### Exercise brief
Copy exactly the lines from the first line of the records below through the line containing "the [maxParallelTools] bound, and", including both, and nothing else.

### Source data
(* ===== verification/Batch.v ===== *)
(** * A batch of tool calls

    [packages/tools/src/executor/phase-batch.ts]: [runExecuteBatch] runs the
    sequential calls of a batch one after the other, then the parallel ones under
    the [maxParallelTools] bound, and returns the outcomes in the order of the
    calls.  What [executeOne] makes of a call is given ([answer], an error being
    a rejection); the order in which pending calls settle is arbitrary. *)

From S2P Require Import Prelude JsValue Json Dataflow FlowGuard ArgPolicy Executor.

Local Open Scope string_scope.
Local Open Scope list_scope.
Local Open Scope Z_scope.

Record Batch := mkBatch {
  bt_sequential : list ToolCall;      (** the first one is running *)
  bt_running : list ToolCall;
  bt_queue : list ToolCall;
  bt_results : list (option CompletedToolCall);
  bt_resolved : bool;
}.

(** [indexByCallId.get]: of several calls with one id the last. *)
Fixpoint index_of (calls : list ToolCall) (id : string) : option nat :=
  match calls with
  | [] => None
  | c :: calls' => match index_of calls' id with
                   | Some i => Some (S i)
                   | None => if decide (tc_id c = id) then Some O else None
                   end
  end.

Section Batch.
Context (opts : ExecutorOptions) (stepNumber : Z) (calls : list ToolCall)
        (answer : ToolCall -> result string CompletedToolCall).

Definition is_sequential (c : ToolCall) : bool :=
  match xo_registry opts (tc_toolName c) with Some tool => rt_sequential tool | None => false end.

Definition maxParallelTools : Z := default 8 (xo_maxParallelTools opts).

Definition synthesizeFailure (c : ToolCall) (cause : string) : CompletedToolCall :=
  frozenCompleted (mkCtx c "" stepNumber false false false)
    (OError (plain_error ExecutionFailed ("tool execution rejected outside the executor pipeline: " +:+ cause) None)).

Definition outcome_of (c : ToolCall) : CompletedToolCall :=
  match answer c with Ok o => o | Err cause => synthesizeFailure c cause end.

Definition put_result (c : ToolCall) (results : list (option CompletedToolCall)) : list (option CompletedToolCall) :=
  match index_of calls (tc_id c) with
  | Some i => <[i := Some (outcome_of c)]> results
  | None => results
  end.

(** Start calls while there is room; nothing queued and nothing running resolves. *)
Definition tickle (b : Batch) : Batch :=
  let room := Z.to_nat (maxParallelTools - zlen (bt_running b)) in
  let running := bt_running b ++ take room (bt_queue b) in
  let queue := drop room (bt_queue b) in
  mkBatch (bt_sequential b) running queue (bt_results b)
    (bt_resolved b || bool_decide (queue = [] /\ running = [])).

(** The batch before the first await. *)
Definition runExecuteBatch : Batch :=
  let b := mkBatch (filter (fun c => is_sequential c = true) calls) []
             (filter (fun c => is_sequential c = false) calls)
             (replicate (length calls) None) false in
  match bt_sequential b with [] => tickle b | _ => b end.

(** The [i]th pending call settles. *)
Definition settle_call (i : nat) (b : Batch) : option Batch :=
  match bt_sequential b with
  | c :: rest =>
      match i with
      | O => let b' := mkBatch rest (bt_running b) (bt_queue b) (put_result c (bt_results b)) (bt_resolved b) in
             Some (match rest with [] => tickle b' | _ => b' end)
      | S _ => None
      end
  | [] =>
      match bt_running b !! i with
      | Some c => Some (tickle (mkBatch [] (delete i (bt_running b)) (bt_queue b) (put_result c (bt_results b)) (bt_resolved b)))
      | None => None
      end
  end.

Fixpoint run_batch (order : list nat) (b : Batch) : option Batch :=
  match order with
  | [] => Some b
  | i :: order' => settle_call i b ≫= run_batch order'
  end.

(** What the caller gets. *)
Definition batch_result (b : Batch) : list CompletedToolCall := omap id (bt_results b).

(** ** Invariant *)

Definition pending (b : Batch) : list ToolCall := bt_sequential b ++ bt_running b ++ bt_queue b.

Record batch_ok (b : Batch) : Prop := {
  bo_split : exists settled, settled ++ pending b ≡ₚ calls /\
    bt_results b = map (fun c => if decide (c ∈ settled) then Some (outcome_of c) else None) calls;
  bo_room : zlen (bt_running b) <= Z.max 0 maxParallelTools;
  bo_alone : bt_sequential b <> [] -> bt_running b = [] /\ bt_resolved b = false;
  bo_resolved : bt_resolved b = true <-> pending b = [];
  bo_busy : 1 <= maxParallelTools -> pending b <> [] -> bt_sequential b <> [] \/ bt_running b <> [];
}.

Hypothesis ids_distinct : NoDup (map tc_id calls).

Lemma calls_nodup : NoDup calls.
Proof using ids_distinct. exact (NoDup_fmap_1 tc_id calls ids_distinct). Qed.

Lemma index_of_distinct l i c : NoDup (map tc_id l) -> l !! i = Some c -> index_of l (tc_id c) = Some i.
Proof.
  revert i. induction l as [|c' l IH]; intros i Hnd Hi; [done|].
  cbn [map] in Hnd. apply NoDup_cons in Hnd as [Hn Hnd]. cbn [index_of]. destruct i as [|i]; cbn in Hi.
  - injection Hi as ->. destruct (index_of l (tc_id c)) as [j|] eqn:E; [|now rewrite decide_True].
    exfalso. apply Hn. clear -E. revert j E. induction l as [|d l IH]; intros j E; [done|]. cbn [index_of] in E.
    destruct (index_of l (tc_id c)); [right; eauto|]. case_decide as Hd; [|done]. cbn [map]. rewrite Hd. left.
  - now rewrite (IH i Hnd Hi).
Qed.

(** Settling a call fills its slot. *)
Lemma put_result_spec settled c :
  c ∈ calls ->
  put_result c (map (fun d => if decide (d ∈ settled) then Some (outcome_of d) else None) calls) =
  map (fun d => if decide (d ∈ c :: settled) then Some (outcome_of d) else None) calls.
Proof using ids_distinct.
  intros Hin. apply list_elem_of_lookup in Hin as [i Hi]. unfold put_result.
  rewrite (index_of_distinct calls i c ids_distinct Hi). apply list_eq. intros j.
  destruct (decide (i = j)) as [<-|Hne].
  - rewrite list_lookup_insert_eq by (rewrite length_map; eapply lookup_lt_Some; exact Hi).
    rewrite list_lookup_map, Hi. cbn. now rewrite decide_True by left.
  - rewrite list_lookup_insert_ne by done. rewrite !list_lookup_map.
    destruct (calls !! j) as [d|] eqn:Ej; [|done]. cbn. f_equal.
    assert (d <> c). { intros ->. apply Hne. eapply NoDup_lookup; [exact calls_nodup|exact Hi|exact Ej]. }
    destruct (decide (d ∈ settled)); [now rewrite decide_True by (right; done)|].
    rewrite decide_False; [done|]. intros [?|?]%elem_of_cons; done.
Qed.

Definition split_ok (b : Batch) : Prop :=
  exists settled, settled ++ pending b ≡ₚ calls /\
    bt_results b = map (fun c => if decide (c ∈ settled) then Some (outcome_of c) else None) calls.

Lemma tickle_pending b : pending (tickle b) = pending b.
Proof.
  unfold pending, tickle. cbn [bt_sequential bt_running bt_queue]. rewrite <- (assoc_L (++)). now rewrite take_drop.
Qed.

Lemma tickle_ok b :
  bt_sequential b = [] -> bt_resolved b = false -> split_ok b -> zlen (bt_running b) <= Z.max 0 maxParallelTools ->
  batch_ok (tickle b).
Proof.
  intros Hs Hr Hsp Hroom. split.
  - destruct Hsp as (settled & Hp & Hres). exists settled. now rewrite tickle_pending.
  - unfold tickle, zlen in *. cbn [bt_running]. rewrite length_app, length_take. lia.
  - unfold tickle. cbn [bt_sequential]. now rewrite Hs.
  - unfold tickle, pending. cbn [bt_resolved bt_sequential bt_running bt_queue].
    rewrite Hr, Hs. cbn [orb app]. rewrite bool_decide_eq_true.
    split; [intros [-> ->]; done|intros [H1 H2]%app_nil; done].
  - intros Hmax Hne. right. rewrite tickle_pending in Hne. unfold pending in Hne. rewrite Hs in Hne. cbn [app] in Hne.
    unfold tickle. cbn [bt_running]. destruct (bt_running b) as [|c cs]; [|done].
    destruct (bt_queue b) as [|q qs]; [done|]. cbn [app].
    destruct (Z.to_nat (maxParallelTools - zlen [])) eqn:E; [|done]. unfold zlen in E. cbn in E. lia.
Qed.

Lemma filter_partition {A} (f : A -> bool) (l : list A) :
  filter (fun c => f c = true) l ++ filter (fun c => f c = false) l ≡ₚ l.
Proof.
  induction l as [|c l IH]; [done|]. rewrite !filter_cons. destruct (f c) eqn:E.
  - rewrite decide_True, decide_False by done. cbn [app]. now rewrite IH.
  - rewrite decide_False, decide_True by done. now rewrite <- Permutation_middle, IH.
Qed.

Lemma initial_ok : batch_ok runExecuteBatch.
Proof.
  unfold runExecuteBatch. cbv zeta. set (b := mkBatch _ [] _ _ false).
  assert (Hsp : split_ok b).
  { exists []. split; [apply filter_partition|]. unfold b. cbn [bt_results].
    clear. induction calls as [|c cs IH]; [done|]. cbn [length replicate map]. rewrite decide_False by (intros Hn; inversion Hn).
    now f_equal. }
  destruct (bt_sequential b) as [|c rest] eqn:E; [apply tickle_ok; auto; unfold b, zlen; cbn; lia|].
  split; try done.
  - unfold b, zlen. cbn. lia.
  - split; [done|]. unfold pending. rewrite E. done.
  - intros _ _. left. now rewrite E.
Qed.

Lemma settle_call_ok i b b' :
  batch_ok b -> settle_call i b = Some b' ->
  batch_ok b' /\ S (length (pending b')) = length (pending b).
Proof using ids_distinct.
  intros [(settled & Hp & Hres) Hroom Halone Hresd Hbusy]. unfold settle_call.
  destruct (bt_sequential b) as [|c rest] eqn:Es.
  - destruct (bt_running b !! i) as [c|] eqn:Ei; [|done]. intros [= <-].
    set (b1 := mkBatch [] _ _ _ _). pose proof (delete_Permutation _ _ _ Ei) as Hdel.
    assert (Hperm : c :: pending b1 ≡ₚ pending b).
    { unfold pending, b1. cbn [bt_sequential bt_running bt_queue]. rewrite Es. cbn [app].
      symmetry. exact (Permutation_app_tail (bt_queue b) Hdel). }
    assert (Hin : c ∈ calls). { rewrite <- Hp, <- Hperm. set_solver. }
    split; [|rewrite tickle_pending; apply Permutation_length in Hperm; exact Hperm].
    apply tickle_ok; [done| | |].
    + unfold b1. cbn [bt_resolved]. destruct (bt_resolved b) eqn:Er; [|done]. exfalso.
      rewrite (proj1 Hresd eq_refl) in Hperm. symmetry in Hperm. now apply Permutation_nil in Hperm.
    + exists (c :: settled). split; [cbn [app]; rewrite Permutation_middle, Hperm; exact Hp|].
      unfold b1. cbn [bt_results]. rewrite Hres. now apply put_result_spec.
    + unfold b1, zlen in *. cbn [bt_running]. rewrite length_delete by eauto. lia.
  - destruct i as [|i]; [|done]. intros [= <-]. destruct (Halone ltac:(done)) as [Hrun Hnr].
    set (b1 := mkBatch rest _ _ _ _).
    assert (Hperm : c :: pending b1 = pending b).
    { unfold pending, b1. cbn [bt_sequential bt_running bt_queue]. now rewrite Es. }
    assert (Hin : c ∈ calls). { rewrite <- Hp, <- Hperm. set_solver. }
    assert (Hsp1 : split_ok b1).
    { exists (c :: settled). split; [cbn [app]; rewrite Permutation_middle, Hperm; exact Hp|].
      unfold b1. cbn [bt_results]. rewrite Hres. now apply put_result_spec. }
    destruct rest as [|c2 rest].
    + split; [apply tickle_ok; auto|]. rewrite tickle_pending, <- Hperm. done.
    + split; [|now rewrite <- Hperm].
      split; [exact Hsp1|exact Hroom|intros _; split; [exact Hrun|exact Hnr]| |intros _ _; now left].
      split; [intros Hr; change (bt_resolved b = true) in Hr; congruence|done].
Qed.

Lemma run_batch_ok order b b' :
  batch_ok b -> run_batch order b = Some b' ->
  batch_ok b' /\ (length (pending b') + length order = length (pending b))%nat.
Proof using ids_distinct.
  revert b. induction order as [|i order IH]; intros b Hok; cbn [run_batch length].
  { intros [= <-]. split; [done|lia]. }
  destruct (settle_call i b) as [b1|] eqn:E; [|done]. cbn. intros Hr.
  destruct (settle_call_ok i b b1 Hok E) as [Hok1 Hlen].
  destruct (IH b1 Hok1 Hr) as [Hok' Hlen']. split; [done|lia].
Qed.

Lemma batch_ok_result b : batch_ok b -> bt_resolved b = true -> batch_result b = map outcome_of calls.
Proof.
  intros [(settled & Hp & Hres) _ _ Hresd _] Hr. rewrite (proj1 Hresd Hr), app_nil_r in Hp.
  unfold batch_result. rewrite Hres.
  assert (Hall : forall c, c ∈ calls -> c ∈ settled) by (intros c; now rewrite Hp).
  clear -Hall. induction calls as [|c cs IH]; [done|]. cbn [map omap list_omap].
  rewrite decide_True by (apply Hall; left). cbn [id]. f_equal. apply IH. intros d Hd. apply Hall. now right.
Qed.

End Batch.

(** ** Guarantees *)

(** C14: the calls of a batch have distinct ids.  In whatever order its pending
    calls settle, never more than [maxParallelTools] run at a time and a
    sequential call runs alone; the batch resolves exactly when as many calls
    have settled as it has, there is always one running until then (given room
    for one), and its result is one outcome per call, in the order of the calls,
    a call whose execution rejects included. *)
Theorem batch_outcomes opts stepNumber calls answer order b :
  NoDup (map tc_id calls) ->
  run_batch opts stepNumber calls answer order (runExecuteBatch opts calls) = Some b ->
  zlen (bt_running b) <= Z.max 0 (maxParallelTools opts) /\
  (bt_sequential b <> [] -> bt_running b = []) /\
  (bt_resolved b = true <-> length order = length calls) /\
  (bt_resolved b = true -> batch_result b = map (outcome_of stepNumber answer) calls) /\
  (1 <= maxParallelTools opts -> bt_resolved b = false -> bt_sequential b <> [] \/ bt_running b <> []).
Proof.
  intros Hnd Hr. pose proof (initial_ok opts stepNumber calls answer) as H0.
  destruct (run_batch_ok opts stepNumber calls answer Hnd order _ b H0 Hr) as [Hok Hlen].
  assert (Hall : length (pending (runExecuteBatch opts calls)) = length calls).
  { apply Permutation_length. unfold runExecuteBatch. cbv zeta. case_match; [rewrite tickle_pending|]; unfold pending;
      cbn [bt_sequential bt_running bt_queue app]; apply filter_partition. }
  split; [apply Hok|]. split; [intros Hs; now apply (bo_alone _ _ _ _ _ Hok)|].
  rewrite (bo_resolved _ _ _ _ _ Hok).
  split; [rewrite <- length_zero_iff_nil; lia|].
  split; [intros Hp; apply (batch_ok_result opts stepNumber calls answer); [done|now apply (bo_resolved _ _ _ _ _ Hok)]|].
  intros Hm Hf. apply (bo_busy _ _ _ _ _ Hok Hm). intros Hp. apply (bo_resolved _ _ _ _ _ Hok) in Hp. congruence.
Qed.

(** ** Examples *)

Definition batch_opts (max : option Z) : ExecutorOptions :=
  mkExecutorOptions (fun _ => None) max None false false false None None None.

Definition two_calls : list ToolCall := [mkCall "a" "t" VNull; mkCall "b" "t" VNull].
Definition fine (c : ToolCall) : result string CompletedToolCall :=
  Ok (mkCompleted c (OResult (mkToolResult VNull None)) 1).

Lemma batch_outcomes_witness :
  exists b,
    run_batch (batch_opts (Some 2)) 1 two_calls fine [1%nat; 0%nat] (runExecuteBatch (batch_opts (Some 2)) two_calls) = Some b /\
    batch_result b = map (outcome_of 1 fine) two_calls.
Proof.
  eexists. split; [vm_compute; reflexivity|].
  refine (proj1 (proj2 (proj2 (proj2 (batch_outcomes (batch_opts (Some 2)) 1 two_calls fine [1%nat; 0%nat] _ _ _)))) _).
  - apply (bool_decide_unpack _). vm_compute. exact I.
  - vm_compute. reflexivity.
  - vm_compute. reflexivity.
Defined.

(** Two calls with one id share a slot: the batch returns fewer outcomes than it
    had calls. *)
Lemma duplicate_ids_shrink :
  let calls := [mkCall "a" "t" VNull; mkCall "a" "t" (VBool true)] in
  exists b, run_batch (batch_opts None) 1 calls fine [0%nat; 0%nat] (runExecuteBatch (batch_opts None) calls) = Some b /\
    bt_resolved b = true /\ length (batch_result b) = 1%nat.
Proof. eexists. split; [vm_compute; reflexivity|]. split; vm_compute; reflexivity. Qed.

(** A bound of zero starts nothing: the batch never resolves. *)
Lemma no_room_hangs : settle_call (batch_opts (Some 0)) 1 two_calls fine 0 (runExecuteBatch (batch_opts (Some 0)) two_calls) = None /\
  bt_resolved (runExecuteBatch (batch_opts (Some 0)) two_calls) = false.
Proof. split; vm_compute; reflexivity. Qed.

### Result for this task
(* ===== verification/Batch.v ===== *)
(** * A batch of tool calls

    [packages/tools/src/executor/phase-batch.ts]: [runExecuteBatch] runs the
    sequential calls of a batch one after the other, then the parallel ones under
    the [maxParallelTools] bound, and returns the outcomes in the order of the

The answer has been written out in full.